Up to and including the line with "Definition listed_in (K", return every line from the start of the entries below exactly.
*** Available data Section Begins ***
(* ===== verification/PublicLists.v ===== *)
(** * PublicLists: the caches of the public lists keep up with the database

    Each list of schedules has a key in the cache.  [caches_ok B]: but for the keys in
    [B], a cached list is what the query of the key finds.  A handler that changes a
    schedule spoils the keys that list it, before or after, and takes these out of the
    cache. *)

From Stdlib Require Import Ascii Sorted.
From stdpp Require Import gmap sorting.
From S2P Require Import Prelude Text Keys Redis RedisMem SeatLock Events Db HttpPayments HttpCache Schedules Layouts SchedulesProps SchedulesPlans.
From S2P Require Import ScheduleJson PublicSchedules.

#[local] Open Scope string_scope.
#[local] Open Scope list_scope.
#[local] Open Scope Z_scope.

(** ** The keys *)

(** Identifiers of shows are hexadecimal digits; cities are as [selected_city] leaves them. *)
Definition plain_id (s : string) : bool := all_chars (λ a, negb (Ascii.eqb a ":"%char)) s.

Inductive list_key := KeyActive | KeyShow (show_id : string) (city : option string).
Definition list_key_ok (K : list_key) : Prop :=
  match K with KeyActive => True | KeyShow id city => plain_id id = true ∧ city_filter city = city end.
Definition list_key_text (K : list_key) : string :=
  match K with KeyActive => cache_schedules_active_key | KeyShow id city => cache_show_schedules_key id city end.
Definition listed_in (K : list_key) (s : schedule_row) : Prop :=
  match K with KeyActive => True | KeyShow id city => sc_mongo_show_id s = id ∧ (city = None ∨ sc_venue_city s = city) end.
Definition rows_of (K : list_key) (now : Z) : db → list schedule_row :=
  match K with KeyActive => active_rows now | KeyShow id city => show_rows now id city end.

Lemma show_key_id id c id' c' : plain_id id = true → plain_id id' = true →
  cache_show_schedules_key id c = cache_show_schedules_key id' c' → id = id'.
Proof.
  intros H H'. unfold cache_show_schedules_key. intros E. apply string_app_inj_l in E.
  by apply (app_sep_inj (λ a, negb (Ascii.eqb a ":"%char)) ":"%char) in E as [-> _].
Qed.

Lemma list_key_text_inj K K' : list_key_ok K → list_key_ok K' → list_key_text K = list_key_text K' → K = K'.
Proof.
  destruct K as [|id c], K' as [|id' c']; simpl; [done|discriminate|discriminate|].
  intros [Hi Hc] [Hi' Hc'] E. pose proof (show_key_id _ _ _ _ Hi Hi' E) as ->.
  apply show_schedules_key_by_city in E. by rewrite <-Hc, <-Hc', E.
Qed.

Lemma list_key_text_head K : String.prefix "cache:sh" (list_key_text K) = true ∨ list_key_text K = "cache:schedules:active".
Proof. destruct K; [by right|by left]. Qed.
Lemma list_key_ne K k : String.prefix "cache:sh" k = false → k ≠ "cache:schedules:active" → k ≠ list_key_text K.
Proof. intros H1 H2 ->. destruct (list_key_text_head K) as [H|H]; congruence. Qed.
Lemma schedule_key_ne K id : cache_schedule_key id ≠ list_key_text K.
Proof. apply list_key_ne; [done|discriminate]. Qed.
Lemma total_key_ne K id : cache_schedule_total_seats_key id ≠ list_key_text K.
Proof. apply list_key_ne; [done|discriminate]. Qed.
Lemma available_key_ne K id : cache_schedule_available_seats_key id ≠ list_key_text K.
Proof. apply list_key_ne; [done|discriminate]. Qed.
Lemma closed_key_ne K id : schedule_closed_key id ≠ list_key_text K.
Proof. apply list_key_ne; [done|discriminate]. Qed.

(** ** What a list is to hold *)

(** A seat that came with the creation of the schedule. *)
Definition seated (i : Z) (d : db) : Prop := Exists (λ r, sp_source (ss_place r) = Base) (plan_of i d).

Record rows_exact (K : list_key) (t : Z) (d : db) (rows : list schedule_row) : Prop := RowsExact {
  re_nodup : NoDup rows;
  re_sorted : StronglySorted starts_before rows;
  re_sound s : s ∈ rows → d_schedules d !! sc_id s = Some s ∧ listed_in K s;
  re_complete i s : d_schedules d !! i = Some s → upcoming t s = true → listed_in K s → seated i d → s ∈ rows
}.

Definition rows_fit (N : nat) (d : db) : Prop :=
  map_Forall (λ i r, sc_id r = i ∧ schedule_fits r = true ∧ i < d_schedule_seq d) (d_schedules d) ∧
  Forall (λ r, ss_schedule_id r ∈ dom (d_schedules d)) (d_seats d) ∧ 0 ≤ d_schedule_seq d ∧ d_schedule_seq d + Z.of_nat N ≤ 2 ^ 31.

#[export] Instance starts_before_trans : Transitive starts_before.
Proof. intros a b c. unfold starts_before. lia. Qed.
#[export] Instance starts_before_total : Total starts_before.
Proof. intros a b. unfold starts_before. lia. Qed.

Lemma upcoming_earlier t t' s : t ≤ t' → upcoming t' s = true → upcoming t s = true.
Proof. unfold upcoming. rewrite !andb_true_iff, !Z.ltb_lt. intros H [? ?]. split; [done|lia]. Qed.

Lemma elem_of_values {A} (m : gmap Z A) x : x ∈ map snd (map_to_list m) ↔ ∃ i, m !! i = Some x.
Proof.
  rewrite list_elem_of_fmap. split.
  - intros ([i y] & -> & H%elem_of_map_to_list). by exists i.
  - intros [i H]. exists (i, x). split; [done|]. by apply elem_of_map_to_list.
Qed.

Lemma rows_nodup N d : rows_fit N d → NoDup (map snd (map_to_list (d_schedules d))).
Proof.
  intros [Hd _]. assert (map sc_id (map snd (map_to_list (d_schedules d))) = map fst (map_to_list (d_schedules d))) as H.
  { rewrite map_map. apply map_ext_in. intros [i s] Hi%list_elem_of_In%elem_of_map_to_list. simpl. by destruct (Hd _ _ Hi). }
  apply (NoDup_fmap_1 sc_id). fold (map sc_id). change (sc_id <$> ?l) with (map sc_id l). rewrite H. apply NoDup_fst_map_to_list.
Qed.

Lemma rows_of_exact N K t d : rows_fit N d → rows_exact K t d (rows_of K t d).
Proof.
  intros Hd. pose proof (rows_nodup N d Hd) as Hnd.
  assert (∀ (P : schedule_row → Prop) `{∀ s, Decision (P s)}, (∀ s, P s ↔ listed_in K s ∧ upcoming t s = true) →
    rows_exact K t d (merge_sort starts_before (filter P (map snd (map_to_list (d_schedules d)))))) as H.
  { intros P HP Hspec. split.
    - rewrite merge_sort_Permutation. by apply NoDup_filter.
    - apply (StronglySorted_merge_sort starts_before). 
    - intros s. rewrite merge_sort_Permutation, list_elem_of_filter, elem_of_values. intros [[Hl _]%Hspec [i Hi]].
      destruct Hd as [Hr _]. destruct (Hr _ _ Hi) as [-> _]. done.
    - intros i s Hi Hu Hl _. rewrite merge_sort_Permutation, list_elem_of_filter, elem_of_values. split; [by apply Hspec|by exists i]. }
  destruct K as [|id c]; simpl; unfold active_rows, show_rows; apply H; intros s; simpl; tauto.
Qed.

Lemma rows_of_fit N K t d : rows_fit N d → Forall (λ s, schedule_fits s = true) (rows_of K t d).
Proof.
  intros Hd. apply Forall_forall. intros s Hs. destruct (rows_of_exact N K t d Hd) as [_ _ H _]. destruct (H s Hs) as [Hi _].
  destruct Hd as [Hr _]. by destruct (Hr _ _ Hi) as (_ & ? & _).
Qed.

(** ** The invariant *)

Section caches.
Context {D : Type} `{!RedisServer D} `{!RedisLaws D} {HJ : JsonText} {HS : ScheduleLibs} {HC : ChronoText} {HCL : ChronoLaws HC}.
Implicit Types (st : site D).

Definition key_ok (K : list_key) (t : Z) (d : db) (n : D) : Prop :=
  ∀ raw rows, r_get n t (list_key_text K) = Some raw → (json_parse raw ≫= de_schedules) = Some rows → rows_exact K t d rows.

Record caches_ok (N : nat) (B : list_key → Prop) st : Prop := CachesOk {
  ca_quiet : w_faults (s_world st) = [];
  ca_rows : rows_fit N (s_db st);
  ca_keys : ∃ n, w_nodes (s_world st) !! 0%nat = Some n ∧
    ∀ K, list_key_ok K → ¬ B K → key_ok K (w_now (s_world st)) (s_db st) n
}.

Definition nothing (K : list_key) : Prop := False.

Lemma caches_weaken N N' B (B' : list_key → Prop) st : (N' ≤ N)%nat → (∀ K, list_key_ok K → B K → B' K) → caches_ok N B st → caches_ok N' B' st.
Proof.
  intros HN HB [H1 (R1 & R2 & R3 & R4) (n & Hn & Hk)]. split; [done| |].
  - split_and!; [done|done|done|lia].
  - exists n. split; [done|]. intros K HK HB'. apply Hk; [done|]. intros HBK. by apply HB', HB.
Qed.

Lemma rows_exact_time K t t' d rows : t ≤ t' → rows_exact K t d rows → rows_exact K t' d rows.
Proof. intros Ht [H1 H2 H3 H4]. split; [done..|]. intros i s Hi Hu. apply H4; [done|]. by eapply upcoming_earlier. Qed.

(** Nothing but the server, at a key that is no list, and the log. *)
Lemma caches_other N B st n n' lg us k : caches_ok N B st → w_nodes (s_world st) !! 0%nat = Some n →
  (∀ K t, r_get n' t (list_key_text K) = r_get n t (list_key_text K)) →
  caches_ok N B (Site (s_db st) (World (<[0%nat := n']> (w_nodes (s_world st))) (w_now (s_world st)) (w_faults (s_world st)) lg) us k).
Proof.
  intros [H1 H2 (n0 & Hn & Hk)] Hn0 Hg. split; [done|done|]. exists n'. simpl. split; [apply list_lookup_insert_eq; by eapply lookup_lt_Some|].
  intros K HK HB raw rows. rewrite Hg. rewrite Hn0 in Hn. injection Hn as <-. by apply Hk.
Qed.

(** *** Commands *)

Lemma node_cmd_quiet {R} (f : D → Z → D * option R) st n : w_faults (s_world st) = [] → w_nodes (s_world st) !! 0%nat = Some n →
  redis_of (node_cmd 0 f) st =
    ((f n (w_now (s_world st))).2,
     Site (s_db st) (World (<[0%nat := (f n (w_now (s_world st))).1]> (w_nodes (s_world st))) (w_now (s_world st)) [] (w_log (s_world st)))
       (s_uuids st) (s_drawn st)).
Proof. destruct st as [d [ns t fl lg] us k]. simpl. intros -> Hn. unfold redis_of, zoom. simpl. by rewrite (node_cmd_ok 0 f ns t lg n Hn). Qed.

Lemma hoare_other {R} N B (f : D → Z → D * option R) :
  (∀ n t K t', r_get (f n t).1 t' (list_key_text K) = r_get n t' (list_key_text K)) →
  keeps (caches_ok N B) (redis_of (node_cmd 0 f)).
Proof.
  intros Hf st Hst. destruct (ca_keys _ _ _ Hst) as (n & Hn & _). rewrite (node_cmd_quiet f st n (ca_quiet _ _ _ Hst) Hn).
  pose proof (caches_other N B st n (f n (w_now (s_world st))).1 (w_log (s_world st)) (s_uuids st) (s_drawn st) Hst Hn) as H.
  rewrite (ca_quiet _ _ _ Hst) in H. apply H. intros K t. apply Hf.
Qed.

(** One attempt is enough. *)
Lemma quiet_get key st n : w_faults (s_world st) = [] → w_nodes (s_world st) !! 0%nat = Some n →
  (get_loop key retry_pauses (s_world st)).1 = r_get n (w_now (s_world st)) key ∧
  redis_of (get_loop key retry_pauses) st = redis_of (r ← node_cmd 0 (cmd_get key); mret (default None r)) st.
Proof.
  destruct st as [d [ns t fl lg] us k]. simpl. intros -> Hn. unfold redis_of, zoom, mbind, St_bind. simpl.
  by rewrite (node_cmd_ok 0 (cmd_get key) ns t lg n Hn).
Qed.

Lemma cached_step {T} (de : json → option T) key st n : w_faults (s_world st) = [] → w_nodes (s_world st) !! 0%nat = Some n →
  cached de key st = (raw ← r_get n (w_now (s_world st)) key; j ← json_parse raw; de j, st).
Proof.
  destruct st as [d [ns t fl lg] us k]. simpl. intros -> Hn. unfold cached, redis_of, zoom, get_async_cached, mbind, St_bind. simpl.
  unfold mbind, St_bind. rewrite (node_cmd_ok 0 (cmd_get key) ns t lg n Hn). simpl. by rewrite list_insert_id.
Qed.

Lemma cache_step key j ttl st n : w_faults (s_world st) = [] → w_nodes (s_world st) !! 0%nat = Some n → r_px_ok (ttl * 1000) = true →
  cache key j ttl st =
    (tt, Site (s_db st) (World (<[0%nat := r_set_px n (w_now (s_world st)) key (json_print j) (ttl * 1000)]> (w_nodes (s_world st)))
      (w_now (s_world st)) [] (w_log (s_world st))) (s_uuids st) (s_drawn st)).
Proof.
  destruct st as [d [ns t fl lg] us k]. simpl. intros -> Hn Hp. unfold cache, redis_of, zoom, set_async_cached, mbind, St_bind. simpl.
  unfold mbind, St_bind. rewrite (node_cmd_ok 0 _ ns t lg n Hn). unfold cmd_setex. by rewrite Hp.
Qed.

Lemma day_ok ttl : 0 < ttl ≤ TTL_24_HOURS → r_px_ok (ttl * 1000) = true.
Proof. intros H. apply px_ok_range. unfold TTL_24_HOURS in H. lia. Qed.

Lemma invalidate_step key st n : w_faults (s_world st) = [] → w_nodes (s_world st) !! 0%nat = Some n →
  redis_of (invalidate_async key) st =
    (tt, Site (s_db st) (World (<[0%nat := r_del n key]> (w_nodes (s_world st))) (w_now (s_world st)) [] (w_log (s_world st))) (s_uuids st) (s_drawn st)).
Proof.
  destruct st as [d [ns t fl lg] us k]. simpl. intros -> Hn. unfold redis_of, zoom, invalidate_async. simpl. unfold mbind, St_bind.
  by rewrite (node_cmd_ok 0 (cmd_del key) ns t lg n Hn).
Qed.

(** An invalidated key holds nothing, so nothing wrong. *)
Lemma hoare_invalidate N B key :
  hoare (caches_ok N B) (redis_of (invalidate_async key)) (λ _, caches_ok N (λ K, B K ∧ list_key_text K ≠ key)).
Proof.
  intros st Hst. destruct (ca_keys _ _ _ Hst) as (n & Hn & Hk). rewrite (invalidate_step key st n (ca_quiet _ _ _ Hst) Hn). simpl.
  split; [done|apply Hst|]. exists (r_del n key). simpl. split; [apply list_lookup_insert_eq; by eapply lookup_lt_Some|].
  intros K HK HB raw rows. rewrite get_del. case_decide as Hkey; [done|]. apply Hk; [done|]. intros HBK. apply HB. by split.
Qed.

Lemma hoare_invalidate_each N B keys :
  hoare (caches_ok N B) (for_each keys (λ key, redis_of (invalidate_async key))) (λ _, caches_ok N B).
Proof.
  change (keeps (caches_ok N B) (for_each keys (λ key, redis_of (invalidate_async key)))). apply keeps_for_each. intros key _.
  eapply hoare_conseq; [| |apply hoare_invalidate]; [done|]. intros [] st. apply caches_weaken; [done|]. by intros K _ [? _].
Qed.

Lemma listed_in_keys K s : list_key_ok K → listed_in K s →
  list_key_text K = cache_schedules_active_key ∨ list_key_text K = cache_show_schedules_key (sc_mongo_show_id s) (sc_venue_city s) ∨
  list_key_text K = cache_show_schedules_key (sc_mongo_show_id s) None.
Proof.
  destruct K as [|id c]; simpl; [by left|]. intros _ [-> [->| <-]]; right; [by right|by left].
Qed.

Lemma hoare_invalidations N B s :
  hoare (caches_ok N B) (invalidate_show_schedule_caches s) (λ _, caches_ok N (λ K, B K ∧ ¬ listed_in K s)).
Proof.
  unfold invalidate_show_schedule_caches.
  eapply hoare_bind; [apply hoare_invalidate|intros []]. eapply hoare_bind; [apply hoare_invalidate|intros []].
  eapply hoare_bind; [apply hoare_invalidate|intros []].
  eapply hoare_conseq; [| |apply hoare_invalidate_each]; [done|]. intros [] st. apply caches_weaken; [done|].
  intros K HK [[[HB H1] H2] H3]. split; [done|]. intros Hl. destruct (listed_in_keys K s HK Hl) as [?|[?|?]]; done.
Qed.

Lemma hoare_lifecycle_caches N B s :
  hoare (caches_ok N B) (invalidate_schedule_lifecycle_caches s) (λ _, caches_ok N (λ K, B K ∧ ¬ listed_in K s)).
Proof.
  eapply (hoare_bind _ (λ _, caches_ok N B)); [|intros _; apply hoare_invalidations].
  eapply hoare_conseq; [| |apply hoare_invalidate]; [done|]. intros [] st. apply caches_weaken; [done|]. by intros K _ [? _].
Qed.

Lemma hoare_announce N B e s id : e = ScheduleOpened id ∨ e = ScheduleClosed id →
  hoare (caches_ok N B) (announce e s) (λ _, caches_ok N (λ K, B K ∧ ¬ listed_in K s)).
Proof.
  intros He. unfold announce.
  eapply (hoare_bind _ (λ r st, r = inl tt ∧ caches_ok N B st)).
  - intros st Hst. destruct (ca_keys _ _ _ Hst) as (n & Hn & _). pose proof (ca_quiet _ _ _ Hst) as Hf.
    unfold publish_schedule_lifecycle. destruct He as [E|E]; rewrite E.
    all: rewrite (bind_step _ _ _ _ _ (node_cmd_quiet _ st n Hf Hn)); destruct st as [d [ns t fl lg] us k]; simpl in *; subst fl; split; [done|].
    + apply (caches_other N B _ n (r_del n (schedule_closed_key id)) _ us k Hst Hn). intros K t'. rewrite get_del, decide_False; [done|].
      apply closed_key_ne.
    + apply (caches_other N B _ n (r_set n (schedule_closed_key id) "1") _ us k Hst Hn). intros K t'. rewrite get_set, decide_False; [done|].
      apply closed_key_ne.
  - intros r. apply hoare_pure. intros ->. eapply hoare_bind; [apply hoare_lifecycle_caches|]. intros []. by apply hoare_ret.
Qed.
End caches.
*** Available data Section Ends ***
**Your response:**
(* ===== verification/PublicLists.v ===== *)
(** * PublicLists: the caches of the public lists keep up with the database

    Each list of schedules has a key in the cache.  [caches_ok B]: but for the keys in
    [B], a cached list is what the query of the key finds.  A handler that changes a
    schedule spoils the keys that list it, before or after, and takes these out of the
    cache. *)

From Stdlib Require Import Ascii Sorted.
From stdpp Require Import gmap sorting.
From S2P Require Import Prelude Text Keys Redis RedisMem SeatLock Events Db HttpPayments HttpCache Schedules Layouts SchedulesProps SchedulesPlans.
From S2P Require Import ScheduleJson PublicSchedules.

#[local] Open Scope string_scope.
#[local] Open Scope list_scope.
#[local] Open Scope Z_scope.

(** ** The keys *)

(** Identifiers of shows are hexadecimal digits; cities are as [selected_city] leaves them. *)
Definition plain_id (s : string) : bool := all_chars (λ a, negb (Ascii.eqb a ":"%char)) s.

Inductive list_key := KeyActive | KeyShow (show_id : string) (city : option string).
Definition list_key_ok (K : list_key) : Prop :=
  match K with KeyActive => True | KeyShow id city => plain_id id = true ∧ city_filter city = city end.
Definition list_key_text (K : list_key) : string :=
  match K with KeyActive => cache_schedules_active_key | KeyShow id city => cache_show_schedules_key id city end.
Definition listed_in (K : list_key) (s : schedule_row) : Prop :=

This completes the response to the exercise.